Saved data entries:

(* ===== verification/Prelude.v ===== *)
(** * fipwave: a verification development

    fipwave carries FIPS network packets between two laptops as sound.  On each
    laptop a runner (Node) serves a page and holds a local bridge; the page
    (browser) plays and hears sound; the FIPS daemon gives its packets to the
    bridge and gets those of the peer back.  This library models that program in
    Rocq, file by file as it is written, and proves what it promises.  Names are
    those of the source; a comment at the head of each file says which lines of
    [src/] it models.

    ** How the parts interact

    - The daemon and the page reach the bridge ([server.ts]: [BridgeState],
      [BridgePackets], [BridgeReport], [Bridge]) over web sockets that carry FWAV
      frames ([protocol.ts]: [Fwav]).
    - In the page a packet goes through the packet and session adapters
      ([AcousticAdapter]) into the acoustic session ([acoustic-session.ts]:
      [Handshake], [Calibration], [SessionState], [Session], [SessionReceive],
      [SessionStep]), which cuts it into FAS1 units ([acoustic-protocol.ts]:
      [Fas1], [Settings]) that the Quiet modem plays ([quiet-client.ts]:
      [QuietProtocol], [QuietReceiver], [QuietClient]).
    - A qualification tries the Cyrinx modem first, in the bridge's worker
      ([CyrinxWorker], [Command]) with the page as microphone and loudspeaker
      ([audio.ts]: [Audio]; [cyrinx-case-watchdog.ts]: [Watchdog]), and falls back
      to Quiet: the runner's authoritative session is [Qualification], over the
      committed corpus ([Corpus], [Sha256]); the page's side is [UiQualification].
      Its results become reports, and two reports a selection ([Report],
      [Selection]).
    - The runner asks the daemon ([Control]), joins the answers into the proof of a
      sound peer ([SoundProof], [ProofController]), exchanges attestations
      ([Isolation]), sends the picture ([Image]), is configured by [DemoConfig] and
      closes what it opened ([Owner]).  What the page shows of it is [UiState] and
      [UiProof].

    ** How the code is modelled

    Integers are [Z], truncated where JavaScript truncates ([to_int32], [js_and],
    ...; [Prelude]); fractional numbers are binary64 ([Doubles]); strings are lists
    of UTF-16 code units ([Utf8]), values of unknown type are [value] ([Json]),
    regular expressions run on a backtracking matcher ([Regex]).  Code that may
    throw returns [result]; a method that assigns fields is a computation in [M]
    (state and exceptions: what was assigned before the throw stays), proved with
    [wp], [keeps] (an invariant) and [moves] (a relation between states).
    Objects whose identity matters - sockets, timers, streams, partial cases - are
    numbered, and shared by number.

    What runs when is made explicit.  A timer, a promise reaction or the rest of an
    [async] body is data in the state, and an event says which of them the
    environment runs next and with what answer; a property of every list of events
    is a property of every interleaving.  In [SessionStep], [Control], [Watchdog],
    [Audio], [QuietClient] the events are those of the object; in [Coroutine],
    [CyrinxWorker] and [Bridge] async functions are coroutines that stop at their
    awaits; in [ProofController] a routine is the script of the calls it makes.

    Recursion is structural throughout.  The only fuel is that of a repetition in
    the matcher of [Regex], the length of the text: a round that consumes nothing is
    cut off, so there are no more rounds than units.  [fit_rows] of [Image] counts
    down the rows of a band, and the loop around it is a state machine of which
    [ImageDelivery.image_delivered] shows that it comes to its end.

    ** What the theorems show

    - Acoustic protocol: [Fas1Codec], [Crc], [Fragments], [Settings] - the unit
      codec is a bijection on what it accepts, its checksum equals the bitwise
      definition and catches every burst within 32 consecutive bits, fragments
      reassemble in any order, the committed form of settings is injective.
    - Acoustic session: [Bitmaps], [SessionFrame], [SessionInv], [SessionSafe] are
      the invariant of every reachable session; [SessionDelivery] delivers a packet
      exactly once; [SessionStates], [SessionGates] say what must have happened
      before a session is past its handshake, commits, or is ready; [SessionRun] is
      a pair of sessions executed, from which the witnesses are taken.
    - Seam and modem: [AdapterProps] lets packets pass only while armed, over any
      session that implements the port (a class; the session is an instance);
      [QuietReceiver] reports a case whose fragments come over as committed;
      [QuietClientProps] makes units take turns.
    - Page: [AudioPlayback] plays in order, [AudioHeld] lets the microphone go,
      [Watchdog] reports a case once, [UiQualification] never returns from the
      fallback, [UiProof] claims no reply it has not got; [PageFrames]
      ([main.ts]) has the frames of the page, and the two ends read each other's.
    - Bridge: [BridgeInv] and [BridgeSafe] carry one invariant through every handler
      and every resumption; [BridgeProps] draws from it bounded queues, one proof
      per capability, reports written in their generation and earned passes;
      [BridgeRun] is two executions of it.
      [CyrinxWorkerProps] refines the worker to an abstract contract.
    - Runner: [QualificationProps], [SelectionProps], [IsolationProps],
      [ImageDelivery], and the theorems at the end of [Control], [SoundProof],
      [ProofController], [Owner], [DemoConfig]; [Runner] shows that the
      configuration the runner publishes ([RunnerConfig]: the page's checks of it)
      is admitted by the page and starts the acoustic session.

    ** Parameters and assumptions

    Code outside [src/] is an argument: SHA-256 as the session uses it (no theorem
    needs collision freedom: agreement is stated up to an exhibited collision),
    zlib (inverse on what it compressed, sizes as documented), [JSON.parse], URL
    parsing, the native executables, sockets, the browser's audio objects and the
    Quiet library (a destroyed transmitter does not call [onFinish]).  SHA-256 is
    defined ([Sha256]) where the committed digests are computed.  Date parsing and
    the printing of fractional numbers are parameters too.

    Three theorems hold under a condition on what surrounds the code, which they
    state.  [BridgeProps.armed_on_one_capability]: the random generator has not
    drawn one capability twice, of those drawn so far ([unrepeated]).
    [AudioHeld.microphone_released]: an arm begins only once the arms still in
    progress are of earlier epochs ([arms_anew]); [main.ts] arms at the start and
    after each RESET the bridge accepted, in the epoch that RESET gave, greater
    than those before.  The last clause of [AudioPlayback.playback_in_order]:
    that, and no arm begins while a reset awaits the close of the old context
    ([arms_in_turn]).  [AudioHeld.rearmed_keeps_stream] and
    [AudioPlayback.late_close_admits_replay] show what happens otherwise.

    ** Not modelled

    - [main.ts] but for its frames ([PageFrames]), the session's options
      ([RunnerConfig]) and the evidence predicate ([QuietReceiver.bytePerfect]):
      rendering, the wiring of DOM events, the handlers of the bridge link.
    - Of [runner.ts], the opening and closing of resources, files, git, child
      processes, signals; the HTTP routes and file serving of [server.ts].
    - [demo-image-raster.ts], a fixed picture; [scripts/], build and rehearsal
      tools; [native/] and [vendor/], C++ and Rust programs that run beside this
      one; containers and end-to-end tests.
    - Of the modelled files: freezing of objects (models are values), [reports] read
      from disk, the queue counts in error texts, the gain nodes and the patched
      browser functions of the Quiet runtime, [configureAudioEnvironmentForTests]. *)

From stdpp Require Import base list numbers option strings gmap.
From Stdlib Require Import ZArith Lia.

**To do**
All entries are to be printed once more, exactly as given.

**Solution for this exercise**
(* ===== verification/Prelude.v ===== *)
(** * fipwave: a verification development

    fipwave carries FIPS network packets between two laptops as sound.  On each
    laptop a runner (Node) serves a page and holds a local bridge; the page
    (browser) plays and hears sound; the FIPS daemon gives its packets to the
    bridge and gets those of the peer back.  This library models that program in
    Rocq, file by file as it is written, and proves what it promises.  Names are
    those of the source; a comment at the head of each file says which lines of
    [src/] it models.

    ** How the parts interact

    - The daemon and the page reach the bridge ([server.ts]: [BridgeState],
      [BridgePackets], [BridgeReport], [Bridge]) over web sockets that carry FWAV
      frames ([protocol.ts]: [Fwav]).
    - In the page a packet goes through the packet and session adapters
      ([AcousticAdapter]) into the acoustic session ([acoustic-session.ts]:
      [Handshake], [Calibration], [SessionState], [Session], [SessionReceive],
      [SessionStep]), which cuts it into FAS1 units ([acoustic-protocol.ts]:
      [Fas1], [Settings]) that the Quiet modem plays ([quiet-client.ts]:
      [QuietProtocol], [QuietReceiver], [QuietClient]).
    - A qualification tries the Cyrinx modem first, in the bridge's worker
      ([CyrinxWorker], [Command]) with the page as microphone and loudspeaker
      ([audio.ts]: [Audio]; [cyrinx-case-watchdog.ts]: [Watchdog]), and falls back
      to Quiet: the runner's authoritative session is [Qualification], over the
      committed corpus ([Corpus], [Sha256]); the page's side is [UiQualification].
      Its results become reports, and two reports a selection ([Report],
      [Selection]).
    - The runner asks the daemon ([Control]), joins the answers into the proof of a
      sound peer ([SoundProof], [ProofController]), exchanges attestations
      ([Isolation]), sends the picture ([Image]), is configured by [DemoConfig] and
      closes what it opened ([Owner]).  What the page shows of it is [UiState] and
      [UiProof].

    ** How the code is modelled

    Integers are [Z], truncated where JavaScript truncates ([to_int32], [js_and],
    ...; [Prelude]); fractional numbers are binary64 ([Doubles]); strings are lists
    of UTF-16 code units ([Utf8]), values of unknown type are [value] ([Json]),
    regular expressions run on a backtracking matcher ([Regex]).  Code that may
    throw returns [result]; a method that assigns fields is a computation in [M]
    (state and exceptions: what was assigned before the throw stays), proved with
    [wp], [keeps] (an invariant) and [moves] (a relation between states).
    Objects whose identity matters - sockets, timers, streams, partial cases - are
    numbered, and shared by number.

    What runs when is made explicit.  A timer, a promise reaction or the rest of an
    [async] body is data in the state, and an event says which of them the
    environment runs next and with what answer; a property of every list of events
    is a property of every interleaving.  In [SessionStep], [Control], [Watchdog],
    [Audio], [QuietClient] the events are those of the object; in [Coroutine],
    [CyrinxWorker] and [Bridge] async functions are coroutines that stop at their
    awaits; in [ProofController] a routine is the script of the calls it makes.

    Recursion is structural throughout.  The only fuel is that of a repetition in
    the matcher of [Regex], the length of the text: a round that consumes nothing is
    cut off, so there are no more rounds than units.  [fit_rows] of [Image] counts
    down the rows of a band, and the loop around it is a state machine of which
    [ImageDelivery.image_delivered] shows that it comes to its end.

    ** What the theorems show

    - Acoustic protocol: [Fas1Codec], [Crc], [Fragments], [Settings] - the unit
      codec is a bijection on what it accepts, its checksum equals the bitwise
      definition and catches every burst within 32 consecutive bits, fragments
      reassemble in any order, the committed form of settings is injective.
    - Acoustic session: [Bitmaps], [SessionFrame], [SessionInv], [SessionSafe] are
      the invariant of every reachable session; [SessionDelivery] delivers a packet
      exactly once; [SessionStates], [SessionGates] say what must have happened
      before a session is past its handshake, commits, or is ready; [SessionRun] is
      a pair of sessions executed, from which the witnesses are taken.
    - Seam and modem: [AdapterProps] lets packets pass only while armed, over any
      session that implements the port (a class; the session is an instance);
      [QuietReceiver] reports a case whose fragments come over as committed;
      [QuietClientProps] makes units take turns.
    - Page: [AudioPlayback] plays in order, [AudioHeld] lets the microphone go,
      [Watchdog] reports a case once, [UiQualification] never returns from the
      fallback, [UiProof] claims no reply it has not got; [PageFrames]
      ([main.ts]) has the frames of the page, and the two ends read each other's.
    - Bridge: [BridgeInv] and [BridgeSafe] carry one invariant through every handler
      and every resumption; [BridgeProps] draws from it bounded queues, one proof
      per capability, reports written in their generation and earned passes;
      [BridgeRun] is two executions of it.
      [CyrinxWorkerProps] refines the worker to an abstract contract.
    - Runner: [QualificationProps], [SelectionProps], [IsolationProps],
      [ImageDelivery], and the theorems at the end of [Control], [SoundProof],
      [ProofController], [Owner], [DemoConfig]; [Runner] shows that the
      configuration the runner publishes ([RunnerConfig]: the page's checks of it)
      is admitted by the page and starts the acoustic session.

    ** Parameters and assumptions

    Code outside [src/] is an argument: SHA-256 as the session uses it (no theorem
    needs collision freedom: agreement is stated up to an exhibited collision),
    zlib (inverse on what it compressed, sizes as documented), [JSON.parse], URL
    parsing, the native executables, sockets, the browser's audio objects and the
    Quiet library (a destroyed transmitter does not call [onFinish]).  SHA-256 is
    defined ([Sha256]) where the committed digests are computed.  Date parsing and
    the printing of fractional numbers are parameters too.

    Three theorems hold under a condition on what surrounds the code, which they
    state.  [BridgeProps.armed_on_one_capability]: the random generator has not
    drawn one capability twice, of those drawn so far ([unrepeated]).
    [AudioHeld.microphone_released]: an arm begins only once the arms still in
    progress are of earlier epochs ([arms_anew]); [main.ts] arms at the start and
    after each RESET the bridge accepted, in the epoch that RESET gave, greater
    than those before.  The last clause of [AudioPlayback.playback_in_order]:
    that, and no arm begins while a reset awaits the close of the old context
    ([arms_in_turn]).  [AudioHeld.rearmed_keeps_stream] and
    [AudioPlayback.late_close_admits_replay] show what happens otherwise.

    ** Not modelled

    - [main.ts] but for its frames ([PageFrames]), the session's options
      ([RunnerConfig]) and the evidence predicate ([QuietReceiver.bytePerfect]):
      rendering, the wiring of DOM events, the handlers of the bridge link.
    - Of [runner.ts], the opening and closing of resources, files, git, child
      processes, signals; the HTTP routes and file serving of [server.ts].
    - [demo-image-raster.ts], a fixed picture; [scripts/], build and rehearsal
      tools; [native/] and [vendor/], C++ and Rust programs that run beside this
      one; containers and end-to-end tests.
    - Of the modelled files: freezing of objects (models are values), [reports] read
      from disk, the queue counts in error texts, the gain nodes and the patched
      browser functions of the Quiet runtime, [configureAudioEnvironmentForTests]. *)

From stdpp Require Import base list numbers option strings gmap.
From Stdlib Require Import ZArith Lia.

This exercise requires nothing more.